*** Data section Section Begins ***

(* ===== verification/LifecycleRefines.v ===== *)
(** * The lifecycle refines the Deployment state machine

    Each operation of [Lifecycle] that commits takes the table of Deployments
    through steps of [LifecycleSpec.db_step]; the invariants and the frozen or
    final parts of a Deployment follow for every reachable Store. *)

From S2P Require Import Prelude BTree Strings Values Volumes ServiceGraph Spec Services.
From S2P Require Import Deploy Preview Execution RuntimeOutcome Config DeploymentStore Lifecycle.
From S2P Require Import LifecycleSpec.

Open Scope nat_scope.
Open Scope list_scope.

(** ** Transactions that leave the Deployments as they are *)

Create HintDb keeps.

Section Keeping.
Context `{Neighbours}.

Definition keeps {A} (c : tx A) : Prop :=
  ∀ st x st', c st = Ok (x, st') → st'.(deployments) = st.(deployments).

Lemma tx_bind_Ok {A B} (c : tx A) (k : A → tx B) st y st' :
  tx_bind c k st = Ok (y, st') ↔ ∃ x st1, c st = Ok (x, st1) ∧ k x st1 = Ok (y, st').
Proof.
  unfold tx_bind. rewrite result_bind_Ok. split.
  - intros ([x st1] & Hc & Hk). eauto.
  - intros (x & st1 & Hc & Hk). by exists (x, st1).
Qed.

Lemma keeps_bind {A B} (c : tx A) (k : A → tx B) :
  keeps c → (∀ x, keeps (k x)) → keeps (tx_bind c k).
Proof. intros Hc Hk st y st' (x & st1 & H1 & H2)%tx_bind_Ok. rewrite (Hk _ _ _ _ H2). eauto. Qed.

Lemma keeps_ret {A} (x : A) : keeps (tx_ret x).
Proof. by intros st y st' [= <- <-]. Qed.

Lemma keeps_fail {A} refusal : keeps (tx_fail (A := A) refusal).
Proof. done. Qed.

Lemma keeps_panic {A} : keeps (λ _, Err Panics : Result (A * Store) (Fault StoreRefusal)).
Proof. done. Qed.

Lemma keeps_of {A} (r : Result A (Fault StoreRefusal)) : keeps (tx_of r).
Proof. unfold tx_of. intros st y st' H'. by apply result_bind_Ok in H' as (? & _ & [= <- <-]). Qed.

Lemma keeps_get {A} (f : Store → A) : keeps (tx_get f).
Proof. by intros st y st' [= <- <-]. Qed.

Lemma keeps_put f : (∀ st, (f st).(deployments) = st.(deployments)) → keeps (tx_put f).
Proof. intros Hf st y st' [= <- <-]. apply Hf. Qed.

Lemma keeps_world f : keeps (tx_world f).
Proof. intros st y st' H'. unfold tx_world in H'. by apply result_bind_Ok in H' as (? & _ & [= <- <-]). Qed.

Lemma keeps_now : keeps tx_now.
Proof. by intros st y st' [= <- <-]. Qed.

Lemma keeps_each {A} (l : list A) (f : A → tx unit) : (∀ x, keeps (f x)) → keeps (tx_each l f).
Proof. intros Hf. induction l; simpl; [apply keeps_ret|by apply keeps_bind]. Qed.
End Keeping.

#[export] Hint Resolve keeps_ret keeps_fail keeps_panic keeps_of keeps_get keeps_world keeps_now
  keeps_each : keeps.

(** Run through a transaction that writes other tables. *)
Ltac solve_keeps :=
  repeat first
    [ progress eauto with keeps
    | apply keeps_bind; [|intros ?]
    | apply keeps_put; intros ?; repeat case_match; reflexivity
    | apply keeps_each; intros ?
    | case_match ].

Section Reading.
Context `{Neighbours}.

Lemma keeps_stored row : keeps (stored row).
Proof. unfold stored, lapsed. solve_keeps. Qed.

Lemma keeps_load id : keeps (load id).
Proof. unfold load, first_or_missing. pose proof keeps_stored. solve_keeps. Qed.

Lemma keeps_owned organization id : keeps (owned organization id).
Proof. unfold owned, first_or_missing. pose proof keeps_stored. solve_keeps. Qed.

Lemma keeps_locked id : keeps (locked id).
Proof. unfold locked. pose proof keeps_load. solve_keeps. Qed.

Lemma keeps_latest_where environment condition : keeps (latest_where environment condition).
Proof. unfold latest_where. pose proof keeps_stored. solve_keeps. Qed.

Lemma keeps_on_servers environment : keeps (on_servers environment).
Proof.
  unfold on_servers, in_flight, ran, last_ran. pose proof keeps_latest_where. solve_keeps.
Qed.

Lemma keeps_saved_at environment revision : keeps (saved_at environment revision).
Proof. unfold saved_at, environment_row. solve_keeps. Qed.

Lemma keeps_documents stored : keeps (documents stored).
Proof. unfold documents, applied_state. pose proof keeps_saved_at. solve_keeps. Qed.

Lemma keeps_running stored : keeps (require_running stored).
Proof. unfold require_running. solve_keeps. Qed.

Lemma keeps_advance stored ended : keeps (advance stored ended).
Proof.
  unfold advance, advance_node, upsert_applied, delete_applied. pose proof keeps_saved_at.
  solve_keeps.
Qed.

Lemma keeps_still_running members : keeps (still_running members).
Proof.
  pose proof keeps_on_servers. induction members as [|member members IH]; simpl; solve_keeps.
Qed.

Lemma keeps_guard_removal environment : keeps (guard_removal environment).
Proof.
  unfold guard_removal, project_row, members_of. pose proof keeps_still_running. solve_keeps.
Qed.

Lemma keeps_fix_storage environment intent nodes : keeps (fix_storage environment intent nodes).
Proof. unfold fix_storage, fix_volume, check_volume. solve_keeps. Qed.

Lemma keeps_save_receipt environment service receipt : keeps (save_receipt environment service receipt).
Proof. unfold save_receipt. solve_keeps. Qed.

Lemma keeps_record_build stored service status message log :
  keeps (record_build stored service status message log).
Proof. unfold record_build, uploads_of. pose proof keeps_saved_at. solve_keeps. Qed.

Lemma keeps_hand_over stored : keeps (hand_over_claim stored).
Proof.
  unfold hand_over_claim. apply keeps_bind; [|solve_keeps].
  intros st y st' H'. by apply result_bind_Ok in H' as (? & _ & [= <- <-]).
Qed.
End Reading.

#[export] Hint Resolve keeps_load keeps_owned keeps_locked keeps_on_servers keeps_saved_at
  keeps_documents keeps_running keeps_advance keeps_guard_removal keeps_fix_storage
  keeps_save_receipt keeps_record_build keeps_hand_over : keeps.

(** ** Reading a row and saving it *)

Section Saving.
Context `{Neighbours}.

(** What was loaded shows the row, unless its runner is gone: then it shows unknown. *)
Record views (row : DeploymentRow) (loaded : Stored) : Prop := {
  views_as : loaded = with_lease (read_row row loaded.(summary).(ds_status)) loaded.(st_lease);
  views_status : loaded.(summary).(ds_status) = row.(d_status)
                 ∨ is_claimed row.(d_status) = true ∧ loaded.(summary).(ds_status) = StatusUnknown
}.

Lemma stored_views row st loaded st' : stored row st = Ok (loaded, st') → views row loaded.
Proof.
  unfold stored, lapsed. intros (gone & st1 & Hg & [= <- <-])%tx_bind_Ok.
  destruct (is_claimed (d_status row)) eqn:Hc.
  - destruct gone; split; simpl; auto.
  - injection Hg as <- <-. split; simpl; auto.
Qed.

Lemma load_views id st loaded st' :
  load id st = Ok (loaded, st') →
  ∃ row, row ∈ st.(deployments) ∧ row.(d_id) = id ∧ views row loaded.
Proof.
  unfold load. intros (rows & st1 & [= <- <-] & Hl)%tx_bind_Ok.
  destruct (List.filter _ _) as [|row rows] eqn:Hf; simpl in Hl; [discriminate|].
  exists row. assert (row ∈ List.filter (with_id id) st.(deployments)) as Hr by (rewrite Hf; set_solver).
  apply list_elem_of_In, filter_In in Hr as [Hr Hi]. apply String.eqb_eq in Hi.
  split_and!; [by apply list_elem_of_In|done|by eapply stored_views].
Qed.

Lemma locked_views id st loaded st' :
  locked id st = Ok (loaded, st') →
  st'.(deployments) = st.(deployments)
  ∧ ∃ row, row ∈ st.(deployments) ∧ row.(d_id) = id ∧ views row loaded.
Proof.
  intros Hl. split; [by eapply keeps_locked|].
  unfold locked in Hl. apply tx_bind_Ok in Hl as (? & st1 & H1 & H2).
  rewrite <-(keeps_load _ _ _ _ H1). by eapply load_views.
Qed.

Lemma renewed_views row loaded st loaded' st' :
  renewed loaded st = Ok (loaded', st') → views row loaded →
  st'.(deployments) = st.(deployments) ∧ views row loaded'
  ∧ loaded'.(summary) = loaded.(summary).
Proof.
  unfold renewed. intros Hr [Hv Hs]. destruct (is_claimed _).
  - injection Hr as <- <-. simpl. split_and!; [done| |done]. split; simpl; [by rewrite Hv|done].
  - injection Hr as <- <-. done.
Qed.

(** Only the row shown changes. *)
Lemma save_deployments loaded st s st' :
  save loaded st = Ok (s, st') →
  st'.(deployments) = map (λ row, if with_id loaded.(summary).(ds_id) row
                                  then with_saved_columns loaded row else row) st.(deployments).
Proof. by intros (? & ? & [= <- <-] & [= <- <-])%tx_bind_Ok. Qed.

Lemma saved_frozen loaded row : same_frozen row (with_saved_columns loaded row).
Proof. by split. Qed.

Lemma with_status_frozen status row : same_frozen row (with_status status row).
Proof. by split. Qed.

Lemma update_moves condition (f : DeploymentRow → DeploymentRow) rows :
  (∀ row, row ∈ rows → condition row = true → same_frozen row (f row) ∧ row_move row (f row)) →
  Forall2 may_move rows (map (λ row, if condition row then f row else row) rows).
Proof.
  intros Hm. induction rows as [|row rows IH]; simpl; constructor.
  - destruct (condition row) eqn:Hc; [|by left]. right. apply Hm; [set_solver|done].
  - apply IH. intros other Ho. apply Hm. set_solver.
Qed.

Lemma save_step loaded row st s st' :
  save loaded st = Ok (s, st') → consistent st.(deployments) → row ∈ st.(deployments) →
  loaded.(summary).(ds_id) = row.(d_id) → row_move row (with_saved_columns loaded row) →
  rtc db_step st.(deployments) st'.(deployments).
Proof.
  intros Hs Hok Hrow Hid Hm. rewrite (save_deployments _ _ _ _ Hs). apply rtc_once, db_moved.
  apply update_moves. intros other Ho Hi%String.eqb_eq.
  replace other with row by (eapply same_id_unique; [apply Hok|..]; congruence).
  auto using saved_frozen.
Qed.
End Saving.

(** ** Recording *)

Lemma evidence_grows_refl run outcome : evidence_grows run (run_ended run outcome).
Proof. by split. Qed.

Lemma fold_binsert_keep (entries : list (string * NodeStatus)) next n status :
  (∀ entry, entry ∈ entries → entry.1 = n → entry.2 = status) →
  (n, status) ∈ entries ∨ bget next n = Some status →
  bget (fold_left (λ next entry, binsert entry.1 entry.2 next) entries next) n = Some status.
Proof.
  revert next. induction entries as [|[k v] entries IH]; simpl; intros next Hsame Hin.
  - destruct Hin as [Hin|Hin]; [set_solver|done].
  - apply IH; [intros entry He; apply Hsame; set_solver|]. rewrite bget_binsert. simpl.
    destruct (decide (k = n)) as [->|Hne].
    + right. f_equal. apply (Hsame (n, v)); set_solver.
    + rewrite elem_of_cons in Hin. destruct Hin as [[?|Hin]|Hin]; [congruence|by left|by right].
Qed.

Lemma keep_advanced_keeps prior next n status :
  bwf prior → bget prior n = Some status → advances status = true →
  bget (keep_advanced prior next) n = Some status.
Proof.
  intros Hwf Hn Ha. apply fold_binsert_keep.
  - intros [k v] [Hin _]%list_elem_of_In%filter_In Hk. simpl in Hk. subst.
    apply list_elem_of_In, (bget_Some _ _ _ Hwf) in Hin. simpl. congruence.
  - left. apply list_elem_of_In, filter_In. split; [|done].
    apply list_elem_of_In. by apply bget_Some.
Qed.

Lemma keep_advanced_wf prior next : bwf next → bwf (keep_advanced prior next).
Proof. apply bwf_fold_binsert. Qed.

Lemma node_outcomes_wf nodes saved applied evidence :
  bwf (node_outcomes nodes saved applied evidence).
Proof. apply bwf_bcollect. Qed.

Lemma settled_wf nodes saved applied preview confirmed :
  bwf (settled nodes saved applied preview confirmed).
Proof. apply bwf_filter, node_outcomes_wf. Qed.

Lemma kept_grows (before after : Run) next :
  is_Some before.(run_preview) → bwf before.(run_nodes) → bwf next →
  after.(run_preview) = before.(run_preview) →
  after.(run_nodes) = keep_advanced before.(run_nodes) next → evidence_grows before after.
Proof.
  intros [p Hp] Hwf Hnext Ep En. split; rewrite ?Ep, ?En; try done.
  - intros. by apply keep_advanced_keeps.
  - by rewrite Hp.
  - intros _. by apply keep_advanced_wf.
Qed.

Section Recording.
Context `{Neighbours}.
Implicit Types (row : DeploymentRow) (loaded : Stored).

Lemma views_inv row loaded :
  views row loaded → ∃ status lease, loaded = with_lease (read_row row status) lease
    ∧ (status = row.(d_status) ∨ is_claimed row.(d_status) = true ∧ status = StatusUnknown).
Proof. intros [Hv Hs]. eauto. Qed.

Lemma running_claimed row loaded st x st' :
  require_running loaded st = Ok (x, st') → views row loaded →
  loaded.(summary).(ds_status) = row.(d_status) ∧ is_claimed row.(d_status) = true ∧ st' = st.
Proof.
  intros Hr (status & lease & -> & Hs)%views_inv. unfold require_running in Hr. simpl in *.
  destruct Hs as [->|[_ ->]]; [|discriminate]. destruct (d_status row); try discriminate Hr; by injection Hr as <- <-.
Qed.

(** The loaded Deployment with its evidence and status replaced, saved. *)
Lemma saved_evidence row loaded run lease :
  views row loaded → loaded.(summary).(ds_status) = row.(d_status) →
  is_claimed row.(d_status) = true → evidence_grows row.(d_run) run →
  run.(run_outcome) = row.(d_run).(run_outcome) →
  row_move row (with_saved_columns (with_lease (with_run loaded run) lease) row).
Proof.
  intros (status & ? & -> & _)%views_inv. simpl. intros -> Hc Hg Ho.
  by apply move_recorded; simpl.
Qed.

*** Data section Section Ends ***

• _Task objective_
Please write out exactly the lines from the start of the data through the line that contains "final parts of", both ends included, and nothing else.

• _Solved exercise_
(* ===== verification/LifecycleRefines.v ===== *)
(** * The lifecycle refines the Deployment state machine

    Each operation of [Lifecycle] that commits takes the table of Deployments
    through steps of [LifecycleSpec.db_step]; the invariants and the frozen or
    final parts of a Deployment follow for every reachable Store. *)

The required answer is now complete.